• Task
Entries follow. Give back exactly the lines starting at the one containing "Record World (Srv" and ending at the one containing "(** An awaited request: through", and no other lines.
(Exercise inputs Opens)
(* ===== verification/Runtime.v ===== *)
(** * Runtime: the asynchronous handlers of the components as programs.

    A React component keeps its state in [useState] hooks and changes it
    in async handlers.  A handler is a program of [Eff S A] over the
    component's state [S]: [Upd] is a call of a state setter, [Await] an
    awaited request (through the [api] instance, or through the fresh
    instance of [checkBackendHealth]), [Spawn] the call of an async
    function whose promise is not awaited ([fetchData()]), [Sleep] an
    awaited [setTimeout], [Alert] a [window.alert], [Now] a [new Date()].
    [console.*] calls have no effect on state and are not modelled.

    [run] executes a program to the end against a [Backend], one request
    at a time; an [Eff] program is a finite tree, so every handler
    terminates ([run] is structural). *)

From S2P Require Import Prelude Js Model Http.

Inductive Client := ApiClient | HealthClient.

Inductive Eff (S A : Type) : Type :=
  | Ret (a : A)
  | Upd (f : S -> S) (k : Eff S A)
  | Await {R : Type} (c : Client) (r : Request R) (k : Outcome R -> Eff S A)
  | Spawn (p : Eff S unit) (k : Eff S A)
  | Sleep (ms : Z) (k : Eff S A)
  | Alert (msg : string) (k : Eff S A)
  | Now (k : Z -> Eff S A).
Arguments Ret {S A}.
Arguments Upd {S A}.
Arguments Await {S A R}.
Arguments Spawn {S A}.
Arguments Sleep {S A}.
Arguments Alert {S A}.
Arguments Now {S A}.

Fixpoint bind {S A B : Type} (m : Eff S A) (f : A -> Eff S B) : Eff S B :=
  match m with
  | Ret a => f a
  | Upd g k => Upd g (bind k f)
  | Await c r k => Await c r (fun o => bind (k o) f)
  | Spawn p k => Spawn p (bind k f)
  | Sleep ms k => Sleep ms (bind k f)
  | Alert msg k => Alert msg (bind k f)
  | Now k => Now (fun t => bind (k t) f)
  end.

Declare Scope eff_scope.
Delimit Scope eff_scope with eff.
Notation "x <- m ;; k" := (bind m (fun x => k))
  (at level 100, m at next level, right associativity) : eff_scope.
Notation "m ;; k" := (bind m (fun _ => k))
  (at level 100, right associativity) : eff_scope.

(** [setX(v)] for a state field: a functional update of the state. *)
Definition set {S} (f : S -> S) : Eff S unit := Upd f (Ret tt).
(** [await api.xxx(...)] *)
Definition await {S R} (r : Request R) : Eff S (Outcome R) := Await ApiClient r Ret.
(** [fetchData()] without [await] *)
Definition spawn {S} (p : Eff S unit) : Eff S unit := Spawn p (Ret tt).
Definition alert {S} (msg : string) : Eff S unit := Alert msg (Ret tt).
Definition now {S} : Eff S Z := Now Ret.
(** [await checkBackendHealth()] (api.ts 55-71): one GET /health through
    the instance without interceptors; the function catches every
    rejection, so the promise never rejects. *)
Definition checkBackendHealth {S} : Eff S bool := Await HealthClient GetHealth (fun o => Ret (health_of o)).

(** A state property that every state update of a program keeps, on
    every path of the program (every outcome of every request, every
    time read). *)
Fixpoint upds_ok {S A : Type} (P : S -> Prop) (m : Eff S A) : Prop :=
  match m with
  | Ret _ => True
  | Upd f k => (forall s, P s -> P (f s)) /\ upds_ok P k
  | Await _ _ k => forall o, upds_ok P (k o)
  | Spawn p k => upds_ok P p /\ upds_ok P k
  | Sleep _ k => upds_ok P k
  | Alert _ k => upds_ok P k
  | Now k => forall t, upds_ok P (k t)
  end.

(** The same on the paths where every request is answered with data
    satisfying [Q]. *)
Fixpoint upds_ok_on {S A : Type} (Q : ReplyProp) (P : S -> Prop) (m : Eff S A) : Prop :=
  match m with
  | Ret _ => True
  | Upd f k => (forall s, P s -> P (f s)) /\ upds_ok_on Q P k
  | Await _ r k => forall o, outcome_ok Q r o -> upds_ok_on Q P (k o)
  | Spawn p k => upds_ok_on Q P p /\ upds_ok_on Q P k
  | Sleep _ k => upds_ok_on Q P k
  | Alert _ k => upds_ok_on Q P k
  | Now k => forall t, upds_ok_on Q P (k t)
  end.

Lemma upds_ok_on_bind {S A B} Q (P : S -> Prop) (m : Eff S A) (f : A -> Eff S B) :
  upds_ok_on Q P m -> (forall a, upds_ok_on Q P (f a)) -> upds_ok_on Q P (bind m f).
Proof.
  induction m as [B' a|B' g k IH|B' R c r k IH|B' p IHp k IH|B' ms k IH|B' msg k IH|B' k IH];
    simpl; intros Hm Hf; try done; try (destruct Hm; split; auto); auto.
Qed.

(** Prove [upds_ok_on Q P m] for a handler [m]: split on its requests'
    outcomes and its conditions; a setter either leaves the property's
    fields alone, or sets them to the data of a reply that [Q]
    allowed, or to the empty list (for a property that is a conjunction,
    each side so). *)
Ltac upds_on_solve :=
  repeat match goal with
  | |- _ /\ _ => split
  | |- True => exact I
  | |- forall o : Outcome _, _ =>
      let st := fresh "st" in let d := fresh "d" in intros [st d|?] ?; simpl in *
  | |- forall t : Z, _ => intros ?
  | |- forall s : ?S, ?P s -> ?P _ =>
      let Hs := fresh "Hs" in intros ? Hs;
      first [exact Hs | eassumption | solve [constructor] |
             destruct Hs; split; first [eassumption | solve [constructor]]]
  | |- upds_ok_on _ _ (if ?b then _ else _) => destruct b
  | |- upds_ok_on _ _ (match ?x with _ => _ end) => destruct x
  | |- _ => progress simpl
  end.

(** ** Sequential execution *)

(** The world a program runs in: the component's state, the backend's
    state, the clock, the alerts shown so far and the number of requests
    sent. *)
Record World (Srv S : Type) := mkWorld {
  w_state : S;
  w_srv : Srv;
  w_clock : Z;
  w_alerts : list string;
  w_sent : nat }.
Arguments mkWorld {Srv S}.
Arguments w_state {Srv S}.
Arguments w_srv {Srv S}.
Arguments w_clock {Srv S}.
Arguments w_alerts {Srv S}.
Arguments w_sent {Srv S}.

Section Run.
Context `{Backend}.

(** An awaited request: through [api] (with its interceptor; a re-send
      comes 1000 ms later) or through the health-check instance (one
      request, plain axios). *)
Definition exchange {S R : Type} (c : Client) (r : Request R) (w : World srv_state S)
    : Outcome R * World srv_state S :=
    match c with
    | ApiClient =>
        let '(o, s', n) := api_exchange (w_clock w) r (w_srv w) in
        (o, mkWorld (w_state w) s' (w_clock w + 1000 * (Z.of_nat n - 1))%Z (w_alerts w) (w_sent w + n))
    | HealthClient =>
        let '(reply, s') := serve (w_clock w) r (w_srv w) in
        (settle reply, mkWorld (w_state w) s' (w_clock w) (w_alerts w) (Nat.succ (w_sent w)))
    end.

  (** A spawned call runs to its end before the caller continues; in the
      components a spawned call is always the last statement of its
      caller, so this is the order of their state updates. *)
Fixpoint run {S A : Type} (m : Eff S A) (w : World srv_state S) : A * World srv_state S :=
    match m with
    | Ret a => (a, w)
    | Upd f k => run k (mkWorld (f (w_state w)) (w_srv w) (w_clock w) (w_alerts w) (w_sent w))
    | Await c r k => let '(o, w1) := exchange c r w in run (k o) w1
    | Spawn p k => let '(_, w1) := run p w in run k w1
    | Sleep ms k => run k (mkWorld (w_state w) (w_srv w) (w_clock w + ms)%Z (w_alerts w) (w_sent w))
    | Alert msg k => run k (mkWorld (w_state w) (w_srv w) (w_clock w) (w_alerts w ++ [msg]) (w_sent w))
    | Now k => run (k (w_clock w)) w
    end.

Lemma run_bind {S A B : Type} (m : Eff S A) (f : A -> Eff S B) w :
    run (bind m f) w = let '(a, w1) := run m w in run (f a) w1.
  Proof.
    revert w. induction m; intros w; simpl; try done;
      first [destruct (exchange _ _ w) | destruct (run _ w)]; auto.
  Qed.
(** A setter call. *)
Lemma run_set {S A} (f : S -> S) (k : Eff S A) w :
    run (bind (set f) (fun _ => k)) w =
    run k (mkWorld (f (w_state w)) (w_srv w) (w_clock w) (w_alerts w) (w_sent w)).
  Proof. reflexivity. Qed.

  (** A request through [api] whose first reply is a success: one
      request, no delay, the state unchanged. *)
Lemma exchange_fulfilled {S R} (r : Request R) (w : World srv_state S) st d s' :
    serve (w_clock w) r (w_srv w) = (Response st d, s') -> validateStatus st = true ->
    exchange ApiClient r w =
      (Fulfilled st d, mkWorld (w_state w) s' (w_clock w) (w_alerts w) (Nat.succ (w_sent w))).
  Proof.
    intros Hs Hv. unfold exchange, api_exchange, api_call. rewrite api_request_step, Hs.
    simpl. rewrite Hv. simpl. rewrite Z.sub_diag, Z.mul_0_r, Z.add_0_r, Nat.add_1_r. reflexivity.
  Qed.
Lemma exchange_state {S R} c (r : Request R) (w : World srv_state S) :
    w_state (snd (exchange c r w)) = w_state w.
  Proof.
    destruct c; unfold exchange; [destruct (api_exchange _ _ _) as [[? ?] ?] | destruct (serve _ _ _)]; done.
  Qed.

Lemma exchange_api_outcome {S R} (r : Request R) (w : World srv_state S) :
    (exchange ApiClient r w).1 = (api_exchange (w_clock w) r (w_srv w)).1.1.
  Proof. unfold exchange. by destruct (api_exchange _ _ _) as [[? ?] ?]. Qed.
Lemma exchange_alerts {S R} c (r : Request R) (w : World srv_state S) :
    w_alerts (snd (exchange c r w)) = w_alerts w.
  Proof.
    destruct c; unfold exchange; [destruct (api_exchange _ _ _) as [[? ?] ?] | destruct (serve _ _ _)]; done.
  Qed.

  (** An awaited request that is rejected, when the handler stops there:
      nothing of the state changes, and nothing is shown. *)
Lemma await_rejected_silent {S R} c (r : Request R) (k : Outcome R -> Eff S unit) w e :
    (exchange c r w).1 = Rejected e -> k (Rejected e) = Ret tt ->
    w_state (snd (run (Await c r k) w)) = w_state w /\ w_alerts (snd (run (Await c r k) w)) = w_alerts w.
  Proof.
    intros He Hk. pose proof (exchange_state c r w) as Hs. pose proof (exchange_alerts c r w) as Ha.
    simpl. destruct (exchange c r w) as [o w1]. simpl in He, Hs, Ha. subst o. by rewrite Hk.
  Qed.

  (** An invariant of every state update is an invariant of the run. *)
Lemma run_preserves {S A} (P : S -> Prop) (m : Eff S A) w :
    upds_ok P m -> P (w_state w) -> P (w_state (snd (run m w))).
  Proof.
    revert w. induction m as [B a|B f k IH|B R c r k IH|B p IHp k IH|B ms k IH|B msg k IH|B k IH]; intros w Hm Hw; simpl in *.
    - done.
    - apply IH; [apply Hm|]. simpl. by apply Hm.
    - destruct (exchange c r w) as [o w1] eqn:Ex. apply IH; [apply Hm|].
      pose proof (exchange_state c r w) as Hs. rewrite Ex in Hs. simpl in Hs. by rewrite Hs.
    - destruct (run p w) as [u w1] eqn:Ep. apply IH; [apply Hm|].
      pose proof (IHp w (proj1 Hm) Hw) as Hp. by rewrite Ep in Hp.
    - by apply IH.
    - by apply IH.
    - by apply IH.
  Qed.
(** An exchange answers with the data of a response of the backend. *)
Lemma exchange_ok Q {S R} c (r : Request R) (w : World srv_state S) :
    serves_ok Q -> outcome_ok Q r (exchange c r w).1.
  Proof.
    intros HQ. destruct c; unfold exchange.
    - pose proof (api_exchange_ok Q (w_clock w) r (w_srv w) HQ) as Hok.
      destruct (api_exchange _ _ _) as [[o s'] n]. exact Hok.
    - destruct (serve (w_clock w) r (w_srv w)) as [reply s'] eqn:Hs. apply settle_ok.
      intros st d ->. exact (HQ _ _ _ _ _ _ _ Hs).
  Qed.

  (** Against a backend whose responses satisfy [Q], an invariant of the
      state updates on the paths [Q] allows is an invariant of the run. *)
Lemma run_preserves_on Q {S A} (P : S -> Prop) (m : Eff S A) w :
    serves_ok Q -> upds_ok_on Q P m -> P (w_state w) -> P (w_state (snd (run m w))).
  Proof.
    intros HQ. revert w.
    induction m as [B a|B f k IH|B R c r k IH|B p IHp k IH|B ms k IH|B msg k IH|B k IH];
      intros w Hm Hw; simpl in *.
    - done.
    - apply IH; [apply Hm|]. simpl. by apply Hm.
    - pose proof (exchange_ok Q c r w HQ) as Hok. pose proof (exchange_state c r w) as Hs.
      destruct (exchange c r w) as [o w1]. simpl in Hok, Hs.
      apply IH; [by apply Hm|]. by rewrite Hs.
    - destruct (run p w) as [u w1] eqn:Ep. apply IH; [apply Hm|].
      pose proof (IHp w (proj1 Hm) Hw) as Hp. by rewrite Ep in Hp.
    - by apply IH.
    - by apply IH.
    - by apply IH.
  Qed.
End Run.

(** ** The worlds of a mounted page

    A component mounted at time [now] with the state [init now]; its
    mount effect; any of its event handlers (events [E]), run to the end
    for the state shown; and the world going on meanwhile (other clients
    change the backend's state, time passes). *)
Section Page.
Context `{Backend} {S E : Type} (init : Z -> S) (mount : Eff S unit) (handler : E -> S -> Eff S unit).

Inductive page_reach : World srv_state S -> Prop :=
  | page_init now st a n : page_reach (mkWorld (init now) st now a n)
  | page_mount w : page_reach w -> page_reach (snd (run mount w))
  | page_event e w : page_reach w -> page_reach (snd (run (handler e (w_state w)) w))
  | page_env w st t : page_reach w -> (w_clock w <= t)%Z ->
      page_reach (mkWorld (w_state w) st t (w_alerts w) (w_sent w)).

(** User events one after the other, each handler run to its end for the
    state shown when it fires. *)
Fixpoint run_events (es : list E) (w : World srv_state S) : World srv_state S :=
  match es with
  | [] => w
  | e :: es => run_events es (snd (run (handler e (w_state w)) w))
  end.

Lemma run_events_app es1 es2 w : run_events (es1 ++ es2) w = run_events es2 (run_events es1 w).
Proof. revert w. induction es1 as [|e es1 IH]; intros w; simpl; [done|apply IH]. Qed.

Lemma page_reach_events es w : page_reach w -> page_reach (run_events es w).
Proof. revert w. induction es as [|e es IH]; intros w Hw; simpl; [done|]. apply IH. by constructor. Qed.

(** A state property of the initial state that the mount effect and
    every handler keep, on the paths the backend's replies allow, holds
    in every world of the page. *)
Lemma page_reach_preserves Q (P : S -> Prop) :
  serves_ok Q -> (forall now, P (init now)) -> upds_ok_on Q P mount ->
  (forall e s, upds_ok_on Q P (handler e s)) ->
  forall w, page_reach w -> P (w_state w).
Proof.
  intros HQ Hi Hm He w Hr.
  induction Hr as [now st a n|w Hr IH|e w Hr IH|w st t Hr IH Ht]; [apply Hi| | |exact IH];
    (apply (run_preserves_on Q P); [exact HQ| |exact IH]); [exact Hm|apply He].
Qed.

End Page.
(Exercise inputs Closes)
• Completed task
Record World (Srv S : Type) := mkWorld {
  w_state : S;
  w_srv : Srv;
  w_clock : Z;
  w_alerts : list string;
  w_sent : nat }.
Arguments mkWorld {Srv S}.
Arguments w_state {Srv S}.
Arguments w_srv {Srv S}.
Arguments w_clock {Srv S}.
Arguments w_alerts {Srv S}.
Arguments w_sent {Srv S}.

Section Run.
Context `{Backend}.

(** An awaited request: through [api] (with its interceptor; a re-send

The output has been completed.